#### EXERCISE DESCRIPTION
For the material below, return exactly the lines starting at the line containing "rewrite add_u_Ok by lia. cbn [mbind res_bind]. do" and ending at the line containing "at the receiving", both ends included, and no others.

#### DATA FOR THIS TASK

Lemma no_protocol_error_witness :
  ∃ f rest m', Frame_read (wire Demo.on_wire true) = Ok (f, rest) ∧
    command (header f) = CMD_PSH ∧ handle_frame Demo.from_slice (mux Demo.on_wire false) f 9 = Ok m'.
Proof.
  destruct (Frame_read (wire Demo.on_wire true)) as [[f rest]| |] eqn:E;
    [|vm_compute in E; discriminate..].
  destruct (no_protocol_error Demo.powf Demo.to_vec Demo.from_slice Demo.short Demo.on_wire false f rest 9) as [m' Hm].
  - intros x. by eexists.
  - apply Demo.on_wire_reachable.
  - reflexivity.
  - exact E.
  - exists f, rest, m'. split_and!; [done| |done]. vm_compute in E. by simplify_eq.
Defined.

Lemma no_window_deadlock_witness :
  is_Some (run_incoming_task (mux Demo.established true) 7 [x00]).
Proof.
  destruct (tasks (mux Demo.established true) !! 7) as [t|] eqn:Et;
    [|vm_compute in Et; discriminate].
  destruct (tasks (mux Demo.established false) !! 7) as [t'|] eqn:Et';
    [|vm_compute in Et'; discriminate].
  apply (no_window_deadlock _ _ _ Demo.short _ true 7 t t' [x00]
    Demo.established_reachable Et Et'); try split; vm_compute; reflexivity.
Defined.

Lemma receive_queue_bounded_witness :
  ∃ b, inner (buffer_table (mux Demo.established false)) !! 7 = Some b ∧
    Z.of_nat (length (queue b)) <= MAX_WINDOW + 1.
Proof.
  destruct (inner (buffer_table (mux Demo.established false)) !! 7) as [b|] eqn:E;
    [|vm_compute in E; discriminate].
  exists b. split; [done|].
  apply (receive_queue_bounded _ _ _ Demo.short _ false 7 b Demo.established_reachable E).
Defined.
Lemma decrypt_hunk s p b rest :
  small (p, b) → 0 <= recv_nonce s → recv_nonce s + 2 < 2 ^ 64 →
  decrypt s (hunk (recv_aead s) (recv_nonce s) p b ++ rest) =
    Ok (set_recv s (recv_nonce s + 2), payload (p, b), 36 + Z.of_nat (length b)).
Proof.
  unfold small, signed_len; cbn [fst snd]. intros Hs Hn0 Hn.
  destruct (hunk_split (recv_aead s) (recv_nonce s) p b)
    as (c1 & t1 & c2 & t2 & -> & E1 & E2 & L1 & L2 & L3 & L4).
  rewrite <- !app_assoc. erewrite decrypt_length by (done || lia || len). cbn zeta.
  rewrite i32_roundtrip by done.
  assert (Z.abs (if p then - Z.of_nat (length b) else Z.of_nat (length b)) = Z.of_nat (length b))
    as -> by (destruct p; lia).
  destruct (Z.ltb_spec (Z.of_nat (length (c2 ++ t2 ++ rest))) (Z.of_nat (length b) + 16)); [len|].
  rewrite recv_nonce_Ok by lia. cbn [mbind res_bind].
  rewrite Nat2Z.id, (take_app_exact (length b)), (drop_app_exact (length b)), (take_app_exact 16) by done.
  rewrite (proj2 (open_iff _ _ _ _ b) E2). cbn [ok_or mbind res_bind].
  rewrite add_u_Ok by lia. cbn [mbind res_bind]. do 2 f_equal. f_equal.
  unfold payload; simpl. destruct p.
  - destruct (Z.ltb_spec 0 (- Z.of_nat (length b))); [lia|done].
  - destruct (Z.ltb_spec 0 (Z.of_nat (length b))); [done|]. destruct b; [done|simpl in *; lia].
Qed.

(** An incomplete hunk only asks for more bytes. *)
Lemma decrypt_partial s p b pre suf :
  small (p, b) → 0 <= recv_nonce s → recv_nonce s + 2 < 2 ^ 64 →
  hunk (recv_aead s) (recv_nonce s) p b = pre ++ suf → suf ≠ [] →
  decrypt s pre = Err too_short ∨ decrypt s pre = Err need_more.
Proof.
  unfold small, signed_len; cbn [fst snd]. intros Hs Hn0 Hn Eh Hsuf.
  destruct (decide (length pre < 24)%nat) as [Hl|Hl].
  { left. unfold decrypt. by rewrite decide_True. }
  right. destruct (hunk_split (recv_aead s) (recv_nonce s) p b)
    as (c1 & t1 & c2 & t2 & E & E1 & E2 & L1 & L2 & L3 & L4).
  rewrite Eh, (app_assoc c1) in E.
  assert (Hpre : pre = c1 ++ t1 ++ drop 20 pre).
  { rewrite <- (take_drop 20 pre) at 1. rewrite app_assoc. f_equal.
    rewrite <- (take_app_exact 20 (c1 ++ t1) (c2 ++ t2)) by len. rewrite <- E.
    rewrite take_app_le by lia. done. }
  assert (Hlen : (length suf > 0)%nat) by (destruct suf; [done|simpl; lia]).
  assert (Htot : (length pre + length suf = 36 + length b)%nat).
  { rewrite <- (length_hunk (recv_aead s) (recv_nonce s) p b), Eh. len. }
  rewrite Hpre. erewrite decrypt_length by (done || lia || len). cbn zeta.
  rewrite i32_roundtrip by done.
  destruct (Z.ltb_spec (Z.of_nat (length (drop 20 pre)))
    (Z.abs (if p then - Z.of_nat (length b) else Z.of_nat (length b)) + 16)); [done|].
  rewrite length_drop in *. destruct p; lia.
Qed.

Lemma nonneg_len p (b : list byte) z :
  Z.of_nat (length b) = Z.abs z → p = (z <? 0) → signed_len (p, b) = z.
Proof. unfold signed_len; simpl. intros -> ->. destruct (Z.ltb_spec z 0); lia. Qed.

(** C8: the record layer accepts exactly the sealings under the receiving key
    at the receiving counter.  A successful [decrypt] means the input starts
    with the hunk that [encrypt] writes for some body at this position of the
    stream, so hunks cannot be altered, replayed, reordered or moved between
    directions without producing a valid tag; the state moves on by two nonces,
    padding yields no output, and the count returned is the hunk's size. *)
Theorem decrypt_iff s bts s' out n :
  0 <= recv_nonce s → recv_nonce s + 2 < 2 ^ 64 →
  decrypt s bts = Ok (s', out, n) ↔
  ∃ p b rest, bts = hunk (recv_aead s) (recv_nonce s) p b ++ rest ∧ small (p, b) ∧
    s' = set_recv s (recv_nonce s + 2) ∧ out = payload (p, b) ∧ n = 36 + Z.of_nat (length b).
Proof.
  intros Hn0 Hn. split.
  2:{ intros (p & b & rest & -> & Hs & -> & -> & ->). by apply decrypt_hunk. }
  unfold decrypt. case_decide as Hl; [done|]. rewrite !recv_nonce_Ok by lia.
  cbn [mbind res_bind]. rewrite Z.add_0_r.
  destruct (open _ (nonce_bytes (recv_nonce s)) _ _) as [lb|] eqn:E1; [|done].
  destruct (open_length _ _ _ _ _ E1) as [L1 L2]. rewrite length_take in L1.
  apply open_iff in E1. cbn [ok_or mbind res_bind].
  set (z := i32_from_le_bytes lb).
  destruct (Z.ltb_spec (Z.of_nat (length (drop 20 bts))) (Z.abs z + 16)) as [|Hlen]; [done|].
  destruct (open _ (nonce_bytes (recv_nonce s + 1)) _ _) as [b|] eqn:E2; [|done].
  destruct (open_length _ _ _ _ _ E2) as [L3 L4]. apply open_iff in E2.
  cbn [ok_or mbind res_bind]. rewrite add_u_Ok by lia. cbn [mbind res_bind]. intros [= <- <- <-].
  assert (Hb : Z.of_nat (length b) = Z.abs z).
  { rewrite L3, length_take. rewrite length_drop in *. lia. }
  assert (Hz : - 2 ^ 31 <= z < 2 ^ 31) by (apply (cast_i_range 32); lia).
  pose proof (nonneg_len (z <? 0) b z Hb eq_refl) as Hsl.
  exists (z <? 0), b, (drop 16 (drop (Z.to_nat (Z.abs z)) (drop 20 bts))).
  split_and!; [|by unfold small; rewrite Hsl|done| |done].
  - unfold hunk. unfold signed_len in Hsl. cbn [fst snd] in Hsl. rewrite Hsl.
    unfold z at 1. rewrite i32_from_to by lia. rewrite E1, E2. rewrite <- !app_assoc.
    rewrite !take_drop. change (drop 20 bts) with (drop (4 + 16) bts).
    by rewrite <- drop_drop, !take_drop.
  - unfold payload; cbn [fst snd]. destruct (Z.ltb_spec 0 z), (Z.ltb_spec z 0); try lia; try done.
    destruct b; [done|]. simpl in Hb. lia.
Qed.
End with_crypto.

Import Toy.

Lemma decrypt_iff_witness :
  ∃ b, decrypt (State_new [x07] true ObfsParams_default)
     (hunk (derive_key "up" [x07]) 0 false [x0a; x0b] ++ [xff])
   = Ok (set_recv (State_new [x07] true ObfsParams_default) 2, b, 38) ∧ b = [x0a; x0b].
Proof.
  exists [x0a; x0b]. split; [|done]. apply decrypt_iff; [by vm_compute|by vm_compute|].
  exists false, [x0a; x0b], [xff]. split_and!; try done; by vm_compute.
Defined.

#### FINAL ANSWER
  rewrite add_u_Ok by lia. cbn [mbind res_bind]. do 2 f_equal. f_equal.
  unfold payload; simpl. destruct p.
  - destruct (Z.ltb_spec 0 (- Z.of_nat (length b))); [lia|done].
  - destruct (Z.ltb_spec 0 (Z.of_nat (length b))); [done|]. destruct b; [done|simpl in *; lia].
Qed.

(** An incomplete hunk only asks for more bytes. *)
Lemma decrypt_partial s p b pre suf :
  small (p, b) → 0 <= recv_nonce s → recv_nonce s + 2 < 2 ^ 64 →
  hunk (recv_aead s) (recv_nonce s) p b = pre ++ suf → suf ≠ [] →
  decrypt s pre = Err too_short ∨ decrypt s pre = Err need_more.
Proof.
  unfold small, signed_len; cbn [fst snd]. intros Hs Hn0 Hn Eh Hsuf.
  destruct (decide (length pre < 24)%nat) as [Hl|Hl].
  { left. unfold decrypt. by rewrite decide_True. }
  right. destruct (hunk_split (recv_aead s) (recv_nonce s) p b)
    as (c1 & t1 & c2 & t2 & E & E1 & E2 & L1 & L2 & L3 & L4).
  rewrite Eh, (app_assoc c1) in E.
  assert (Hpre : pre = c1 ++ t1 ++ drop 20 pre).
  { rewrite <- (take_drop 20 pre) at 1. rewrite app_assoc. f_equal.
    rewrite <- (take_app_exact 20 (c1 ++ t1) (c2 ++ t2)) by len. rewrite <- E.
    rewrite take_app_le by lia. done. }
  assert (Hlen : (length suf > 0)%nat) by (destruct suf; [done|simpl; lia]).
  assert (Htot : (length pre + length suf = 36 + length b)%nat).
  { rewrite <- (length_hunk (recv_aead s) (recv_nonce s) p b), Eh. len. }
  rewrite Hpre. erewrite decrypt_length by (done || lia || len). cbn zeta.
  rewrite i32_roundtrip by done.
  destruct (Z.ltb_spec (Z.of_nat (length (drop 20 pre)))
    (Z.abs (if p then - Z.of_nat (length b) else Z.of_nat (length b)) + 16)); [done|].
  rewrite length_drop in *. destruct p; lia.
Qed.

Lemma nonneg_len p (b : list byte) z :
  Z.of_nat (length b) = Z.abs z → p = (z <? 0) → signed_len (p, b) = z.
Proof. unfold signed_len; simpl. intros -> ->. destruct (Z.ltb_spec z 0); lia. Qed.

(** C8: the record layer accepts exactly the sealings under the receiving key
    at the receiving counter.  A successful [decrypt] means the input starts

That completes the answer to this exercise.